» **Exercise brief**: Using the records below, quote only the span that opens with the line containing "On a server" and closes with the line containing "client_config w path", exactly and inclusively.

[Collected data]
(* ===== verification/CommandRuns.v ===== *)
(** * Commands that succeed

    On a server that accepts its clients, and with its files readable, [deploy]
    with valid flags creates exactly the function of its flags and files. *)
From S2P Require Import Prelude GoStrings GoCodec GoProg KubeTypes World K8sUtil Content LangRuntime.
From S2P Require Import Flags FunctionCmd FunctionRun CommandSafety.
From S2P Require PodSpec Concrete TriggerSafety.

(** A server that client sets can be made for. *)
Class Clients {W} (H : handler resp W) := {
  client_config w path : exists c, H (LoadClientConfig path) w = (Ok c, w);
  client_new w clientset c : H (NewForConfig clientset c) w = (Ok tt, w) }.

#[export] Program Instance serve_clients : Clients serve.
Next Obligation. intros. by eexists. Qed.
Next Obligation. done. Qed.

(** Local files that can be read. *)
Class Files {W} (H : handler resp W) := {
  file_bytes : W -> string -> option string;
  files_read w p b : file_bytes w p = Some b -> H (FileRead p) w = (Ok b, w);
  files_open w p b : file_bytes w p = Some b -> H (FileOpen p) w = (Ok tt, w) }.

#[export] Program Instance serve_files : Files serve := {| file_bytes w p := w_files w !! p |}.
Next Obligation. intros w p b Hb. simpl. by rewrite Hb. Qed.
Next Obligation. intros w p b Hb. simpl. by rewrite Hb. Qed.

(** Content type and content of a file. *)
Definition file_type (file bytes : string) : string :=
  (if utf8_ValidString bytes then "text" else "base64") +:+ getCompressionType file.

» **Answer below**:
    On a server that accepts its clients, and with its files readable, [deploy]
    with valid flags creates exactly the function of its flags and files. *)
From S2P Require Import Prelude GoStrings GoCodec GoProg KubeTypes World K8sUtil Content LangRuntime.
From S2P Require Import Flags FunctionCmd FunctionRun CommandSafety.
From S2P Require PodSpec Concrete TriggerSafety.

(** A server that client sets can be made for. *)
Class Clients {W} (H : handler resp W) := {
  client_config w path : exists c, H (LoadClientConfig path) w = (Ok c, w);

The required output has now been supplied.